* Required work: The entries below must be repeated exactly. None may be skipped.

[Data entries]
- - -

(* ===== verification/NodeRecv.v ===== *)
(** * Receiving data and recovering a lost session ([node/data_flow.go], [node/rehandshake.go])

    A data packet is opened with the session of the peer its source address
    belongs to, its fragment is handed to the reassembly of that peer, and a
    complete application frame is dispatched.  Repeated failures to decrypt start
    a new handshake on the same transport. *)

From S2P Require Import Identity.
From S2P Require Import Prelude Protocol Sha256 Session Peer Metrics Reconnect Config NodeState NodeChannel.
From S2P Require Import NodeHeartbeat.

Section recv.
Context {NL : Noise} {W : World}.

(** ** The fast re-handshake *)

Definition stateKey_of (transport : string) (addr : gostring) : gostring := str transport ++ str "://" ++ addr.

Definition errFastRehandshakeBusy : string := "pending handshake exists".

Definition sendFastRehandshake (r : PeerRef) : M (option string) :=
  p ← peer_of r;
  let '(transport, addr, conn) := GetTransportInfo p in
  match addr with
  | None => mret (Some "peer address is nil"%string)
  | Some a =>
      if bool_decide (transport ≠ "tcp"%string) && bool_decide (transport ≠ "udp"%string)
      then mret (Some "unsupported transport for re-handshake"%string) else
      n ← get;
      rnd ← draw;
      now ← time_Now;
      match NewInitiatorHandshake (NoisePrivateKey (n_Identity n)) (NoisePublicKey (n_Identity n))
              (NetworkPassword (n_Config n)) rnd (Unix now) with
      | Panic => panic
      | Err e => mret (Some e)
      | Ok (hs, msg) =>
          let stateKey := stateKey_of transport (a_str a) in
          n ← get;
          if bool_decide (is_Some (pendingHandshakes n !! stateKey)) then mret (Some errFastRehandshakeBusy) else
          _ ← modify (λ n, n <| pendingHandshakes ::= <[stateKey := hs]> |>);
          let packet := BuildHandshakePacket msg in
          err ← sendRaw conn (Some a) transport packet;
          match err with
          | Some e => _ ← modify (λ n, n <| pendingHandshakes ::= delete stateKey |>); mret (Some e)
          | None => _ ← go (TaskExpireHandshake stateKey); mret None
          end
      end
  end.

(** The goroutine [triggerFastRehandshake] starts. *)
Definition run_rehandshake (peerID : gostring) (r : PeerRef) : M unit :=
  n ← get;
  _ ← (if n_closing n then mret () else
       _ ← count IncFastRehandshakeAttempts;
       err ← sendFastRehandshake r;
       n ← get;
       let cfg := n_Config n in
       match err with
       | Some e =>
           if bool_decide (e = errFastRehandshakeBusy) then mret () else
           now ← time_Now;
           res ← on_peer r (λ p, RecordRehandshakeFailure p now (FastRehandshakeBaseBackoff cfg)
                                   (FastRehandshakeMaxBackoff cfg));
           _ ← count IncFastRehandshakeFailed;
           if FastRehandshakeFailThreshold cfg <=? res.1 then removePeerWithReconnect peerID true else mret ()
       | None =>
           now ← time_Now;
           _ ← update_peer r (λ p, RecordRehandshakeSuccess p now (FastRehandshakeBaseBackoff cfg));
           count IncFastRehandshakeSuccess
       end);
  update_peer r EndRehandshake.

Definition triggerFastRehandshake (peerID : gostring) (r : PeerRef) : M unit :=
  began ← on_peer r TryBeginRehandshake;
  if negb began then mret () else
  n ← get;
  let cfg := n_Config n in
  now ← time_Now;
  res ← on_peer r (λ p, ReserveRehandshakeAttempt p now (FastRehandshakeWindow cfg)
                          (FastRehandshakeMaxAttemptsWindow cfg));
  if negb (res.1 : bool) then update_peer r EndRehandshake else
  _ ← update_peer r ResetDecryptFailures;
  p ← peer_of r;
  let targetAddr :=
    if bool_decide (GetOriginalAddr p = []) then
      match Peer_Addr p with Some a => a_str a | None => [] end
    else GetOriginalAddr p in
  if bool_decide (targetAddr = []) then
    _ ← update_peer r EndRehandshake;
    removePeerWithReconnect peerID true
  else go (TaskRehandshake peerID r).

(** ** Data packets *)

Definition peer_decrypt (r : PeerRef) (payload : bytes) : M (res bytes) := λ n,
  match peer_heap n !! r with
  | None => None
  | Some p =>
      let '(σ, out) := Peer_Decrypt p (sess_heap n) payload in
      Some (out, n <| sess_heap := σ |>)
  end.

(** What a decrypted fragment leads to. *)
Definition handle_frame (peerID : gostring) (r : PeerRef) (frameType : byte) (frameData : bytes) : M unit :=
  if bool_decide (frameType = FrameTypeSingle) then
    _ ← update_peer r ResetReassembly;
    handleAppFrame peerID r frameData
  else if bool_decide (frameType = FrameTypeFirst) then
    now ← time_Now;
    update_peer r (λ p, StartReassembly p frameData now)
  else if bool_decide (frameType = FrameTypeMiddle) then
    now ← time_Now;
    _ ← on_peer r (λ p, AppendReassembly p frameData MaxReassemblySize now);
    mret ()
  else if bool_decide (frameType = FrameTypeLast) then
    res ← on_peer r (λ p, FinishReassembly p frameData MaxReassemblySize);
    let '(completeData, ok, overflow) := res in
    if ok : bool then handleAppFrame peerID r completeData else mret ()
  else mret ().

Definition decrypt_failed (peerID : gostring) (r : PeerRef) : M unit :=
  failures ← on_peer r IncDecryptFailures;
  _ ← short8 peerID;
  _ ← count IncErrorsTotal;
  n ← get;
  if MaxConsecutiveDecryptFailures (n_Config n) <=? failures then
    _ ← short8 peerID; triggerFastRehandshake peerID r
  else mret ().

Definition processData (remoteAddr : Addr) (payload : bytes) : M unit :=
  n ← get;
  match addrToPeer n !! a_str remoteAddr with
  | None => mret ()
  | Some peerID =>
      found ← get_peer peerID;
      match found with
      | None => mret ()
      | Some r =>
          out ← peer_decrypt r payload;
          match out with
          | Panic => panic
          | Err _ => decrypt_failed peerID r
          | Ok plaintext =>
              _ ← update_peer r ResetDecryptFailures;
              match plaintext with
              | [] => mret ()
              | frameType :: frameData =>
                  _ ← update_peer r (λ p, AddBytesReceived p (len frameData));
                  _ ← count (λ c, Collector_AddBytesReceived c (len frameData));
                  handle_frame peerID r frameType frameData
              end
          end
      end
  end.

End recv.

- - -

* Response box:
(* ===== verification/NodeRecv.v ===== *)
(** * Receiving data and recovering a lost session ([node/data_flow.go], [node/rehandshake.go])

    A data packet is opened with the session of the peer its source address
    belongs to, its fragment is handed to the reassembly of that peer, and a
    complete application frame is dispatched.  Repeated failures to decrypt start
    a new handshake on the same transport. *)

From S2P Require Import Identity.
From S2P Require Import Prelude Protocol Sha256 Session Peer Metrics Reconnect Config NodeState NodeChannel.
From S2P Require Import NodeHeartbeat.

Section recv.
Context {NL : Noise} {W : World}.

(** ** The fast re-handshake *)

Definition stateKey_of (transport : string) (addr : gostring) : gostring := str transport ++ str "://" ++ addr.

Definition errFastRehandshakeBusy : string := "pending handshake exists".

Definition sendFastRehandshake (r : PeerRef) : M (option string) :=
  p ← peer_of r;
  let '(transport, addr, conn) := GetTransportInfo p in
  match addr with
  | None => mret (Some "peer address is nil"%string)
  | Some a =>
      if bool_decide (transport ≠ "tcp"%string) && bool_decide (transport ≠ "udp"%string)
      then mret (Some "unsupported transport for re-handshake"%string) else
      n ← get;
      rnd ← draw;
      now ← time_Now;
      match NewInitiatorHandshake (NoisePrivateKey (n_Identity n)) (NoisePublicKey (n_Identity n))
              (NetworkPassword (n_Config n)) rnd (Unix now) with
      | Panic => panic
      | Err e => mret (Some e)
      | Ok (hs, msg) =>
          let stateKey := stateKey_of transport (a_str a) in
          n ← get;
          if bool_decide (is_Some (pendingHandshakes n !! stateKey)) then mret (Some errFastRehandshakeBusy) else
          _ ← modify (λ n, n <| pendingHandshakes ::= <[stateKey := hs]> |>);
          let packet := BuildHandshakePacket msg in
          err ← sendRaw conn (Some a) transport packet;
          match err with
          | Some e => _ ← modify (λ n, n <| pendingHandshakes ::= delete stateKey |>); mret (Some e)
          | None => _ ← go (TaskExpireHandshake stateKey); mret None
          end
      end
  end.

(** The goroutine [triggerFastRehandshake] starts. *)
Definition run_rehandshake (peerID : gostring) (r : PeerRef) : M unit :=
  n ← get;
  _ ← (if n_closing n then mret () else
       _ ← count IncFastRehandshakeAttempts;
       err ← sendFastRehandshake r;
       n ← get;
       let cfg := n_Config n in
       match err with
       | Some e =>
           if bool_decide (e = errFastRehandshakeBusy) then mret () else
           now ← time_Now;
           res ← on_peer r (λ p, RecordRehandshakeFailure p now (FastRehandshakeBaseBackoff cfg)
                                   (FastRehandshakeMaxBackoff cfg));
           _ ← count IncFastRehandshakeFailed;
           if FastRehandshakeFailThreshold cfg <=? res.1 then removePeerWithReconnect peerID true else mret ()
       | None =>
           now ← time_Now;
           _ ← update_peer r (λ p, RecordRehandshakeSuccess p now (FastRehandshakeBaseBackoff cfg));
           count IncFastRehandshakeSuccess
       end);
  update_peer r EndRehandshake.

Definition triggerFastRehandshake (peerID : gostring) (r : PeerRef) : M unit :=
  began ← on_peer r TryBeginRehandshake;
  if negb began then mret () else
  n ← get;
  let cfg := n_Config n in
  now ← time_Now;
  res ← on_peer r (λ p, ReserveRehandshakeAttempt p now (FastRehandshakeWindow cfg)
                          (FastRehandshakeMaxAttemptsWindow cfg));
  if negb (res.1 : bool) then update_peer r EndRehandshake else
  _ ← update_peer r ResetDecryptFailures;
  p ← peer_of r;
  let targetAddr :=
    if bool_decide (GetOriginalAddr p = []) then
      match Peer_Addr p with Some a => a_str a | None => [] end
    else GetOriginalAddr p in
  if bool_decide (targetAddr = []) then
    _ ← update_peer r EndRehandshake;
    removePeerWithReconnect peerID true
  else go (TaskRehandshake peerID r).

(** ** Data packets *)

Definition peer_decrypt (r : PeerRef) (payload : bytes) : M (res bytes) := λ n,
  match peer_heap n !! r with
  | None => None
  | Some p =>
      let '(σ, out) := Peer_Decrypt p (sess_heap n) payload in
      Some (out, n <| sess_heap := σ |>)
  end.

(** What a decrypted fragment leads to. *)
Definition handle_frame (peerID : gostring) (r : PeerRef) (frameType : byte) (frameData : bytes) : M unit :=
  if bool_decide (frameType = FrameTypeSingle) then
    _ ← update_peer r ResetReassembly;
    handleAppFrame peerID r frameData
  else if bool_decide (frameType = FrameTypeFirst) then
    now ← time_Now;
    update_peer r (λ p, StartReassembly p frameData now)
  else if bool_decide (frameType = FrameTypeMiddle) then
    now ← time_Now;
    _ ← on_peer r (λ p, AppendReassembly p frameData MaxReassemblySize now);
    mret ()
  else if bool_decide (frameType = FrameTypeLast) then
    res ← on_peer r (λ p, FinishReassembly p frameData MaxReassemblySize);
    let '(completeData, ok, overflow) := res in
    if ok : bool then handleAppFrame peerID r completeData else mret ()
  else mret ().

Definition decrypt_failed (peerID : gostring) (r : PeerRef) : M unit :=
  failures ← on_peer r IncDecryptFailures;
  _ ← short8 peerID;
  _ ← count IncErrorsTotal;
  n ← get;
  if MaxConsecutiveDecryptFailures (n_Config n) <=? failures then
    _ ← short8 peerID; triggerFastRehandshake peerID r
  else mret ().

Definition processData (remoteAddr : Addr) (payload : bytes) : M unit :=
  n ← get;
  match addrToPeer n !! a_str remoteAddr with
  | None => mret ()
  | Some peerID =>
      found ← get_peer peerID;
      match found with
      | None => mret ()
      | Some r =>
          out ← peer_decrypt r payload;
          match out with
          | Panic => panic
          | Err _ => decrypt_failed peerID r
          | Ok plaintext =>
              _ ← update_peer r ResetDecryptFailures;
              match plaintext with
              | [] => mret ()
              | frameType :: frameData =>
                  _ ← update_peer r (λ p, AddBytesReceived p (len frameData));
                  _ ← count (λ c, Collector_AddBytesReceived c (len frameData));
                  handle_frame peerID r frameType frameData
              end
          end
      end
  end.

End recv.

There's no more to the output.